Sunday, March 6, 2011

So close to the end...

There are things happening to me that i cant handle any more. I have no more to hold on to. im so close to ending it all by killing myself. i work my ass off and think im going in the right direction but i end up getting forther and forether behind. there is no out for me. the hole only gets bigger and deeper. there is too much on my shoulders. i cant handle it anymore..........

Saturday, March 5, 2011

Lost

So i have been trying to take care of things. All the things that have been over my head for the last year or so. All my baggage you may say. one of them is the IRS. i have been trying to set up a payment plan for almost a year now.

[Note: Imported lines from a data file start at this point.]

Record mirrors (m : Store) (p : PgStore) : Prop := {
  mi_subs : byProv m = pg_subs p;
  mi_keys k s : pg_subs p !! k = Some s → ProviderSubID s = k;
  mi_subj c : match bySubj m !! c with
              | Some s => newest c s (pg_subs p)
              | None => ∀ k r, pg_subs p !! k = Some r → CustomerID r ≠ c
              end;
  mi_events id : seen id m = bool_decide (id ∈ pg_events p);
  mi_plans : plans m = pg_plans p }.

Lemma of_customer_elem s c p : s ∈ of_customer c p ↔ CustomerID s = c ∧ ∃ k, pg_subs p !! k = Some s.
Proof.
  unfold of_customer. rewrite list_elem_of_filter, list_elem_of_fmap. split.
  - intros (Hc & [k s'] & -> & Hk%elem_of_map_to_list). eauto.
  - intros (Hc & k & Hk). split; [done|]. exists (k, s). split; [done|]. by apply elem_of_map_to_list.
Qed.

Lemma subject_agrees m p c : pick_ok → mirrors m p → mem_GetBySubject c m = pg_GetBySubject c p.
Proof.
  intros Hp [_ Hk Hs _ _]. unfold mem_GetBySubject, pg_GetBySubject. f_equal. specialize (Hs c). specialize (Hp (of_customer c p)).
  destruct (bySubj m !! c) as [s|].
  - destruct Hs as (Hin & Hc & Hmax).
    assert (s ∈ of_customer c p) as Hs by (apply of_customer_elem; eauto).
    destruct (pick (of_customer c p)) as [t|]; [|rewrite Hp in Hs; by apply elem_of_nil in Hs].
    destruct Hp as [Ht Hle]. apply of_customer_elem in Ht as (Htc & k & Htk). f_equal.
    destruct (decide (k = ProviderSubID s)) as [->|Hne]; [congruence|].
    specialize (Hmax _ _ Htk Htc Hne). specialize (Hle s Hs). lia.
  - destruct (pick (of_customer c p)) as [t|]; [|done]. destruct Hp as [Ht _].
    apply of_customer_elem in Ht as (Htc & k & Htk). by destruct (Hs _ _ Htk).
Qed.

Lemma with_own_id s : with_id (s_ID s) s = s.
Proof. by destruct s. Qed.

(** What a regular write stores. *)
Lemma pg_Upsert_regular s p : regular (RUpsert s) p →
  pg_Upsert s p = Ok (mkPg (<[ProviderSubID s := s]> (pg_subs p)) (pg_events p) (pg_plans p)).
Proof.
  intros (Hi & Hst & Hid & _). unfold pg_Upsert. rewrite Hi. simpl.
  destruct (pg_subs p !! ProviderSubID s) as [old|] eqn:E.
  - destruct Hid as [-> _]. by rewrite Hst, with_own_id.
  - rewrite Hst, bool_decide_eq_false_2; [done|]. intros Hin.
    apply list_elem_of_fmap in Hin as (r & Hr & ([k r'] & -> & Hk%elem_of_map_to_list)%list_elem_of_fmap). by destruct (Hid k r').
Qed.

Lemma Upsert_mirrors s m p m' : mirrors m p → regular (RUpsert s) p → mem_Upsert s m = Ok m' →
  mirrors m' (mkPg (<[ProviderSubID s := s]> (pg_subs p)) (pg_events p) (pg_plans p)).
Proof.
  intros [H1 H2 H3 H4 H5] (_ & _ & Hid & Hnew) [= <-]. split; simpl; [by rewrite H1| | |done|done].
  - intros k r. rewrite lookup_insert. case_decide; [by intros [= <-]|apply H2].
  - intros c. rewrite lookup_insert. case_decide as Hc.
    + subst c. split_and!; [by rewrite lookup_insert, decide_True|done|].
      intros k r. rewrite lookup_insert. case_decide; [done|]. eauto.
    + specialize (H3 c). destruct (bySubj m !! c) as [t|].
      * destruct H3 as (Ht & Htc & Hmax). assert (ProviderSubID t ≠ ProviderSubID s) as Hne.
        { intros E. rewrite E in Ht. rewrite Ht in Hid. destruct Hid as [_ Hcu]. congruence. }
        split_and!; [by rewrite lookup_insert_ne by done|done|].
        intros k r. rewrite lookup_insert. case_decide; [intros [= <-]; congruence|apply Hmax].
      * intros k r. rewrite lookup_insert. case_decide; [by intros [= <-]|apply H3].
Qed.

Lemma call_mirrors o m p : pick_ok → mirrors m p → regular o p →
  (mem_call o m).2 = (pg_call o p).2 ∧ mirrors (mem_call o m).1 (pg_call o p).1.
Proof.
  intros Hp Hm Hr. destruct o as [id|subject|s|id|id|pl]; simpl.
  - split; [|done]. unfold mem_GetByProviderID, pg_GetByProviderID. by rewrite (mi_subs _ _ Hm).
  - split; [|done]. by rewrite (subject_agrees m p).
  - rewrite (pg_Upsert_regular _ _ Hr). split; [done|]. by eapply Upsert_mirrors.
  - unfold mem_MarkProcessed, pg_MarkProcessed. rewrite (mi_events _ _ Hm). case_bool_decide; [done|]. split; [done|].
    destruct Hm as [H1 H2 H3 H4 H5]. split; simpl; try done. intros i. unfold seen in *. simpl. rewrite lookup_insert.
    case_decide; [subst; simpl; by rewrite bool_decide_eq_true_2 by set_solver|]. rewrite H4. apply bool_decide_ext. set_solver.
  - split; [|done]. unfold mem_Get, pg_Get. by rewrite (mi_plans _ _ Hm).
  - unfold pg_UpsertPlan. rewrite Hr. simpl. split; [done|]. destruct Hm as [H1 H2 H3 H4 H5]. split; simpl; try done. by rewrite H5.
Qed.
End store.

I make just under 2000 a month right now. my bills are almost as high as my income. infact if i dont make as much i cut money from food so i can pay my bills. I just got a letter in the mail from the IRS and they made a payment plan for me. the only thing is that its way way way more than i can possable afford. i have no idea on what to do. i have called and left the guy i was talking to about the payment plan. left him a msg. i need to talk to him. get this changed. because omnce they garnish my wages i only have a few options.....keep working and live out of my truck/on the streets....or quit my job and move in with mom and dad(they wouldnt let me in)...or kill myself. its amazing to me how every day gets worse and worse for me. no matter what i do it never gets better. every day i keep telling myself and convinseing myself not to kill myself but every day gets harder and harder not to. I am lost.